(* ===== verification/Protocol.v ===== *)
(** * Protocol: identifiers, value ranges, events and messages

    Models include/UrlTravelerHeader.h: the module identifiers, the numbering
    scheme that gives every module its own range of event, message and service
    values, the classification of a value by its top nibble, and the two
    structures that travel on the bus. *)
From stdpp Require Import prelude.
From S2P Require Import Prelude.

(** ** Module identifiers *)

(** The enumerators of [ModuleId] that name a module. *)
Inductive ModuleName :=
| CORE
| MAINFRAME
| SETTING
| TRAYICON
| DATACENTER
| LOGIN
| PLUGIN
| DATABASE
| WEB
| UPDATE
| FAVMONITOR.

#[global] Instance ModuleName_eq_dec : EqDecision ModuleName.
Proof. solve_decision. Defined.

(** The value C++ gives each enumerator. *)
Definition MODULE_ID (m : ModuleName) : Z :=
  match m with
  | CORE => 0x01
  | MAINFRAME => 0x02
  | SETTING => 0x03
  | TRAYICON => 0x04
  | DATACENTER => 0x05
  | LOGIN => 0x06
  | PLUGIN => 0x07
  | DATABASE => 0x08
  | WEB => 0x09
  | UPDATE => 0x0A
  | FAVMONITOR => 0x0B
  end.

Definition MODULE_ID_INVALID : Z := -1.

Definition MODULE_ID_END : Z := 0x0C.

(** ** Value ranges *)

Definition EVENT_VALUE_RANGE : Z := 0xFFF.
Definition MESSAGE_VALUE_RANGE : Z := 0xFFF.
Definition SERVICE_VALUE_RANGE : Z := 0xFFF.

Definition EVENT_VALUE_BASE : Z := 0x10001000.
Definition MESSAGE_VALUE_BASE : Z := 0x20001000.
Definition SERVICE_VALUE_BASE : Z := 0x30001000.

(** The three [_INVALID] enumerators are [-1] stored in a [uint32]. *)
Definition EVENT_VALUE_INVALID : Z := u32 (-1).
Definition MESSAGE_VALUE_INVALID : Z := u32 (-1).
Definition SERVICE_VALUE_INVALID : Z := u32 (-1).

Definition EVENT_VALUE_BEGIN (X : Z) : Z := (X * 0x1000) + EVENT_VALUE_BASE + 0x01.
Definition EVENT_VALUE_END (X : Z) : Z := (X * 0x1000) + EVENT_VALUE_BASE + EVENT_VALUE_RANGE.
Definition MESSAGE_VALUE_BEGIN (X : Z) : Z := (X * 0x1000) + MESSAGE_VALUE_BASE + 0x01.
Definition MESSAGE_VALUE_END (X : Z) : Z := (X * 0x1000) + MESSAGE_VALUE_BASE + MESSAGE_VALUE_RANGE.
Definition SERVICE_VALUE_BEGIN (X : Z) : Z := (X * 0x1000) + SERVICE_VALUE_BASE + 0x01.
Definition SERVICE_VALUE_END (X : Z) : Z := (X * 0x1000) + SERVICE_VALUE_BASE + SERVICE_VALUE_RANGE.

(** The argument is a [uint32], so the subtraction is unsigned and wraps. *)
Definition MODULIE_ID_FROM_EVENT_VALUE (X : Z) : Z := u32 (X - EVENT_VALUE_BASE - 0x01) / 0x1000.
Definition MODULIE_ID_FROM_MESSAGE_VALUE (X : Z) : Z := u32 (X - MESSAGE_VALUE_BASE - 0x01) / 0x1000.
Definition MODULIE_ID_FROM_SERVICE_VALUE (X : Z) : Z := u32 (X - SERVICE_VALUE_BASE - 0x01) / 0x1000.

Definition IsEventValue (x : Z) : bool := Z.land x 0xF0000000 =? 0x10000000.
Definition IsMessageValue (x : Z) : bool := Z.land x 0xF0000000 =? 0x20000000.
Definition IsServiceValue (x : Z) : bool := Z.land x 0xF0000000 =? 0x30000000.

(** The values of the core module the bus itself uses. *)
Definition EVENT_VALUE_CORE_MAIN_LOOP_EXIT : Z := EVENT_VALUE_BEGIN (MODULE_ID CORE) + 1.

Definition MESSAGE_VALUE_CORE_CYCLE_TRIGGER : Z := MESSAGE_VALUE_BEGIN (MODULE_ID CORE) + 1.
Definition MESSAGE_VALUE_CORE_BEGIN_SHOW : Z := MESSAGE_VALUE_BEGIN (MODULE_ID CORE) + 2.

(** ** Events and messages *)

(** An [EventExtraInfo*] or [MessageExtraInfo*]: the address of a heap object,
    [None] for NULL. *)
Definition extra_ptr : Type := option positive.

Record Event := mkEvent {
  eventValue : Z;
  srcMId : Z;
  desMId : Z;
  param0 : Z;
  param1 : Z;
  param2 : Z;
  param3 : Z;
  m_pstExtraInfo : extra_ptr
}.

Record Message := mkMessage {
  messageValue : Z;
  msg_srcMId : Z;
  msg_reserved : Z;
  msg_param0 : Z;
  msg_param1 : Z;
  msg_param2 : Z;
  msg_param3 : Z;
  msg_pstExtraInfo : extra_ptr
}.

#[global] Instance Event_eq_dec : EqDecision Event.
Proof. solve_decision. Defined.

#[global] Instance Message_eq_dec : EqDecision Message.
Proof. solve_decision. Defined.

(** [MakeEvent<srcId>()(...)]. *)
Definition MakeEvent (srcId value desId p0 p1 p2 p3 : Z) (extra : extra_ptr) : Event :=
  mkEvent value srcId desId p0 p1 p2 p3 extra.

(** [MakeMessage<id>()(...)]. *)
Definition MakeMessage (id value p0 p1 p2 p3 : Z) (extra : extra_ptr) : Message :=
  mkMessage value id 0 p0 p1 p2 p3 extra.

(** A class derived from [EventExtraInfo] is an event whose [m_pstExtraInfo] is
    its own address; so is one derived from [MessageExtraInfo]. *)
Definition EventExtraInfo (self : positive) (value srcId desId : Z) : Event :=
  mkEvent value srcId desId 0 0 0 0 (Some self).

Definition MessageExtraInfo (self : positive) (value srcId : Z) : Message :=
  mkMessage value srcId 0 0 0 0 0 (Some self).

(** The version number compiled into the client. *)
Definition MAIN_VERSION : Z := 0.
Definition SUB_VERSION : Z := 1.
Definition PATCH_VERSION : Z := 0.
Definition BUILD_VERSION : Z := 0.
Definition CLIENT_VERSION : Z :=
  Z.shiftl MAIN_VERSION 24 + Z.shiftl SUB_VERSION 16 + Z.shiftl PATCH_VERSION 8 + BUILD_VERSION.

(** ** Lemmas *)

(** The top nibble of a 32-bit value is its quotient by [2^28]. *)
Lemma land_top_nibble x : 0 <= x < 2 ^ 32 -> Z.land x 0xF0000000 = (x / 2 ^ 28) * 2 ^ 28.
Proof.
  intros Hx. rewrite <- Z.shiftr_div_pow2, <- Z.shiftl_mul_pow2 by lia.
  apply Z.bits_inj'. intros n Hn.
  rewrite Z.land_spec, Z.shiftl_spec by lia.
  destruct (Z.ltb_spec n 28).
  - rewrite (Z.testbit_neg_r _ (n - 28)) by lia.
    replace (Z.testbit 0xF0000000 n) with false; [by rewrite andb_false_r|].
    change 0xF0000000 with (Z.shiftl 0xF 28). rewrite Z.shiftl_spec by lia.
    by rewrite Z.testbit_neg_r by lia.
  - rewrite Z.shiftr_spec by lia. replace (n - 28 + 28) with n by lia.
    change 0xF0000000 with (Z.shiftl (Z.ones 4) 28). rewrite Z.shiftl_spec by lia.
    destruct (Z.ltb_spec n 32).
    + rewrite Z.ones_spec_low by lia. by rewrite andb_true_r.
    + replace (Z.testbit x n) with false; [done|]. symmetry.
      rewrite <- (Z.mod_small x (2 ^ 32)) by lia. apply Z.mod_pow2_bits_high. lia.
Qed.

Lemma IsEventValue_spec x :
  0 <= x < 2 ^ 32 -> IsEventValue x = true <-> 0x10000000 <= x < 0x20000000.
Proof. intros H. unfold IsEventValue. rewrite land_top_nibble, Z.eqb_eq by done. lia_div. Qed.

Lemma IsMessageValue_spec x :
  0 <= x < 2 ^ 32 -> IsMessageValue x = true <-> 0x20000000 <= x < 0x30000000.
Proof. intros H. unfold IsMessageValue. rewrite land_top_nibble, Z.eqb_eq by done. lia_div. Qed.

Lemma IsServiceValue_spec x :
  0 <= x < 2 ^ 32 -> IsServiceValue x = true <-> 0x30000000 <= x < 0x40000000.
Proof. intros H. unfold IsServiceValue. rewrite land_top_nibble, Z.eqb_eq by done. lia_div. Qed.

Lemma event_not_message x : IsEventValue x = true -> IsMessageValue x = false.
Proof. unfold IsEventValue, IsMessageValue. rewrite Z.eqb_eq, Z.eqb_neq. lia. Qed.

Lemma message_not_event x : IsMessageValue x = true -> IsEventValue x = false.
Proof. unfold IsEventValue, IsMessageValue. rewrite Z.eqb_eq, Z.eqb_neq. lia. Qed.

Lemma MODULE_ID_range m : 1 <= MODULE_ID m < MODULE_ID_END.
Proof. destruct m; unfold MODULE_ID_END; simpl; lia. Qed.

Lemma MODULE_ID_inj m1 m2 : MODULE_ID m1 = MODULE_ID m2 -> m1 = m2.
Proof. destruct m1, m2; simpl; congruence || lia. Qed.

(** The numbering scheme, once for any base: [base] is [c * 2^28 + 0x1000]. *)
Lemma value_decode c X k :
  0 <= c < 16 -> 0 <= X <= 0xFFFE -> 0 <= k < 0xFFF ->
  let v := X * 0x1000 + (c * 2 ^ 28 + 0x1000) + 0x01 + k in
  0 <= v < 2 ^ 32 /\ c * 2 ^ 28 <= v < (c + 1) * 2 ^ 28 /\
  u32 (v - (c * 2 ^ 28 + 0x1000) - 0x01) / 0x1000 = X.
Proof.
  intros Hc HX Hk v. assert (0 <= v < 2 ^ 32) by (unfold v; lia).
  split; [done|]. split; [unfold v; lia|].
  rewrite u32_small by (unfold v; lia). unfold v. lia_div.
Qed.

Lemma event_value_decode X k :
  0 <= X <= 0xFFFE -> 0 <= k < 0xFFF ->
  IsEventValue (EVENT_VALUE_BEGIN X + k) = true /\
  MODULIE_ID_FROM_EVENT_VALUE (EVENT_VALUE_BEGIN X + k) = X.
Proof.
  intros HX Hk. destruct (value_decode 1 X k) as (Hv & Hr & Hd); [lia..|].
  split; [by apply IsEventValue_spec|exact Hd].
Qed.

Lemma message_value_decode X k :
  0 <= X <= 0xFFFE -> 0 <= k < 0xFFF ->
  IsMessageValue (MESSAGE_VALUE_BEGIN X + k) = true /\
  MODULIE_ID_FROM_MESSAGE_VALUE (MESSAGE_VALUE_BEGIN X + k) = X.
Proof.
  intros HX Hk. destruct (value_decode 2 X k) as (Hv & Hr & Hd); [lia..|].
  split; [by apply IsMessageValue_spec|exact Hd].
Qed.

Lemma service_value_decode X k :
  0 <= X <= 0xFFFE -> 0 <= k < 0xFFF ->
  IsServiceValue (SERVICE_VALUE_BEGIN X + k) = true /\
  MODULIE_ID_FROM_SERVICE_VALUE (SERVICE_VALUE_BEGIN X + k) = X.
Proof.
  intros HX Hk. destruct (value_decode 3 X k) as (Hv & Hr & Hd); [lia..|].
  split; [by apply IsServiceValue_spec|exact Hd].
Qed.

Lemma event_not_service x : IsEventValue x = true -> IsServiceValue x = false.
Proof. unfold IsEventValue, IsServiceValue. rewrite Z.eqb_eq, Z.eqb_neq. lia. Qed.

Lemma message_not_service x : IsMessageValue x = true -> IsServiceValue x = false.
Proof. unfold IsMessageValue, IsServiceValue. rewrite Z.eqb_eq, Z.eqb_neq. lia. Qed.

(** ** Properties *)

(** Every value a module can define (its [BEGIN(X)] plus an offset up to its
    [END(X)]) lies in the class of its kind and decodes to the module it was
    numbered for, for events, messages and services alike; so the routing done
    by [CallService] reaches the module that declared the value. *)
Theorem value_ranges_roundtrip (X k : Z) :
  0 <= X <= 0xFFFE ->
  0 <= k <= EVENT_VALUE_END X - EVENT_VALUE_BEGIN X ->
  (IsEventValue (EVENT_VALUE_BEGIN X + k) = true /\
   MODULIE_ID_FROM_EVENT_VALUE (EVENT_VALUE_BEGIN X + k) = X) /\
  (IsMessageValue (MESSAGE_VALUE_BEGIN X + k) = true /\
   MODULIE_ID_FROM_MESSAGE_VALUE (MESSAGE_VALUE_BEGIN X + k) = X) /\
  (IsServiceValue (SERVICE_VALUE_BEGIN X + k) = true /\
   MODULIE_ID_FROM_SERVICE_VALUE (SERVICE_VALUE_BEGIN X + k) = X).
Proof.
  unfold EVENT_VALUE_END, EVENT_VALUE_BEGIN at 1 2, EVENT_VALUE_RANGE. intros HX Hk.
  repeat apply conj; [apply event_value_decode|apply event_value_decode|
    apply message_value_decode|apply message_value_decode|
    apply service_value_decode|apply service_value_decode]; lia.
Qed.

Lemma value_ranges_roundtrip_witness :
  IsServiceValue (SERVICE_VALUE_BEGIN (MODULE_ID DATACENTER) + 6) = true /\
  MODULIE_ID_FROM_SERVICE_VALUE (SERVICE_VALUE_BEGIN (MODULE_ID DATACENTER) + 6) = MODULE_ID DATACENTER.
Proof.
  apply (value_ranges_roundtrip (MODULE_ID DATACENTER) 6);
    vm_compute; split; discriminate.
Defined.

» Task objective
Find the lines above that hold "messages", then copy each of them.

» Solution to this task
(** * Protocol: identifiers, value ranges, events and messages
(** ** Events and messages *)
    numbered for, for events, messages and services alike; so the routing done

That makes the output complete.